In 2011, the Hematology/Oncology and Pharmacy divisions at the VA Pittsburgh Healthcare System (VAPHS) examined the issues surrounding dispensing and monitoring of oral anticancer therapy. Higher utilization of oral anticancer therapy was identified and in parallel, increasing rates of patient nonadherence, toxicity, and wasted medication. Originally, most providers dispensed oral anticancer therapy as a 1-month supply. However, in efforts to increase adherence, limit toxicity, and avoid medication waste, some oncologists began only dispensing a 1- to 2-week supply of medication per visit. This shift in practice led to a pilot study evaluating the utility of limiting all oral chemotherapy to a 7- to 14-day supply during the first 3 months of treatment.

Pilot Study

The goal of the pilot study was to increase adherence, decrease toxicity, and avoid medication waste. Patients who initiated a new oral anticancer therapy between August 15, 2011, and February 15, 2012, were enrolled in the pilot study. Each patient was to be provided only a 14-day supply of medication at each visit. Patients on concurrent chemoradiotherapy with capecitabine were dispensed only a 7-day supply (as they were at VAPHS daily for radiation) of medication. A pillbox designated for oral anticancer therapy was provided and filled by the clinical pharmacist before leaving the hematology/oncology clinic.

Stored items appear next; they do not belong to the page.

(** ** The request an operation sends *)

Lemma sent_headers ver sI RT parseJSON env op auth req :
  env_apiToken env = inr auth ->
  In req (requests (calls env (perform ver sI RT parseJSON op))) ->
  fi_headers (snd req) = outgoingHeaders ver op auth.
Proof.
  intros Hauth. revert req.
  destruct op; unfold calls, perform, fetchInternal, performApiFetch,
    fetchKVGetValue, fetchR2Objects, fetchWorker.
  all: interp_cases.
  all: intros req Hin; simpl in Hin; try contradiction; try discriminate.
  all: destruct Hin as [<-|[]];
  cbn [snd fi_headers outgoingHeaders callerHeaders withHeaders].
  all: congruence.
Qed.

(** ** Authentication headers *)

Lemma get_addUserAgent ver k h :
  k <> "User-Agent" ->
  JsObject.get k (addUserAgent ver h) = JsObject.get k h.
Proof. intros Hk. now apply JsObjectFacts.get_set_other. Qed.

Lemma addAuthorization_sentAs h auth :
  tokenAuth h = false ->
  sentAs auth (addAuthorizationHeaderIfUnspecified h auth).
Proof.
  unfold tokenAuth, sentAs, addAuthorizationHeaderIfUnspecified.
  intros ->. cbn [negb]. destruct auth as [apiToken|authKey authEmail].
  - apply JsObjectFacts.get_set_same.
  - split.
    + rewrite JsObjectFacts.get_set_other by discriminate.
      apply JsObjectFacts.get_set_same.
    + apply JsObjectFacts.get_set_same.
Qed.

Lemma outgoing_sentAs ver op auth :
  tokenAuth (callerHeaders op) = false ->
  sentAs auth (outgoingHeaders ver op auth).
Proof.
  intros H.
  assert (Hs : sentAs auth
                 (addAuthorizationHeaderIfUnspecified (callerHeaders op) auth))
    by now apply addAuthorization_sentAs.
  destruct op; cbn [outgoingHeaders]; try exact Hs.
  all: destruct auth; cbn [sentAs] in *;
    rewrite ?get_addUserAgent by discriminate; exact Hs.
Qed.

(** *** Header names without regard to case *)

Lemma carries_set (name k v : string) (o : JsObject.t) :
  carries name (JsObject.set k v o) = (sameName k name || carries name o).
Proof.
  unfold carries. induction o as [|[k' v'] o IH]; simpl.
  - reflexivity.
  - destruct (String.eqb_spec k k') as [->|Hne]; simpl.
    + now destruct (sameName k' name).
    + rewrite IH. now destruct (sameName k name), (sameName k' name).
Qed.

(** A record that has a name carries it. *)
Lemma has_carries (k : string) (o : JsObject.t) :
  JsObject.has k o = true -> carries k o = true.
Proof.
  unfold carries. induction o as [|[k' v'] o IH]; simpl; [discriminate|].
  destruct (String.eqb_spec k k') as [->|Hne].
  - intros _. unfold sameName. now rewrite String.eqb_refl.
  - intros H. rewrite (IH H). apply orb_true_r.
Qed.

(** The names the outgoing headers carry: those the transport writes and
    those of the caller. *)
Lemma outgoing_carries ver op auth name :
  tokenForm (callerHeaders op) = false ->
  carries name (outgoingHeaders ver op auth)
  = (match op with
     | FetchKVGetValue _ _ _ => false
     | _ => sameName "User-Agent" name
     end
     || match auth with
        | ApiToken _ => sameName "Authorization" name
        | AuthKeyEmail _ _ =>
            sameName "X-Auth-Email" name || sameName "X-Auth-Key" name
        end
     || carries name (callerHeaders op)).
Proof.
  intros Hnone.
  assert (Hhas : JsObject.has "Authorization" (callerHeaders op) = false).
  { destruct (JsObject.has "Authorization" (callerHeaders op)) eqn:E;
      [|reflexivity].
    apply has_carries in E. unfold tokenForm in Hnone. congruence. }
  destruct op; cbn [outgoingHeaders];
    unfold addUserAgent, addAuthorizationHeaderIfUnspecified;
    rewrite ?Hhas; cbn [callerHeaders JsObject.has JsObject.empty negb];
    destruct auth; rewrite !carries_set; cbn [carries existsb JsObject.empty];
    rewrite ?orb_false_r, ?orb_assoc; reflexivity.
Qed.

Patients were provided a calendar to record the time and date of their oral anticancer therapy selfadministration. Patients were also asked to record any missed doses and the reasons they missed taking the medication. In addition, patients were counseled on the importance of medication adherence, food-drug and drug-drug interaction, proper storage and administration of medications, and when/who to notify if AEs occurred.

Patients were asked to return the pillboxes to the hematology/oncology clinic for the next refill and meet with the clinical pharmacist. A pill count was performed at each visit in addition to screening for toxicity. If a toxicity was identified, the prescribing provider was contacted for further orders. If no changes were needed, the remaining 14-day supply was dispensed to the patient at that time. Adherence and toxicity were documented in the electronic medical record (EMR) at each visit.

Thirty patients were started on 32 different oral anticancer therapies (Table 1) over the 6 months between August 15, 2011, and February 15, 2012. Patients already initiated on oral anticancer therapy before the start date were not included in this analysis. This number also did not include patients on lenalidomide, because this medication is mailed directly to the patient from a specialty pharmacy. All patients were male; average age was 68 (45-89) years; 83.3% of patients were white; and 83% of patients had a stage IV disease.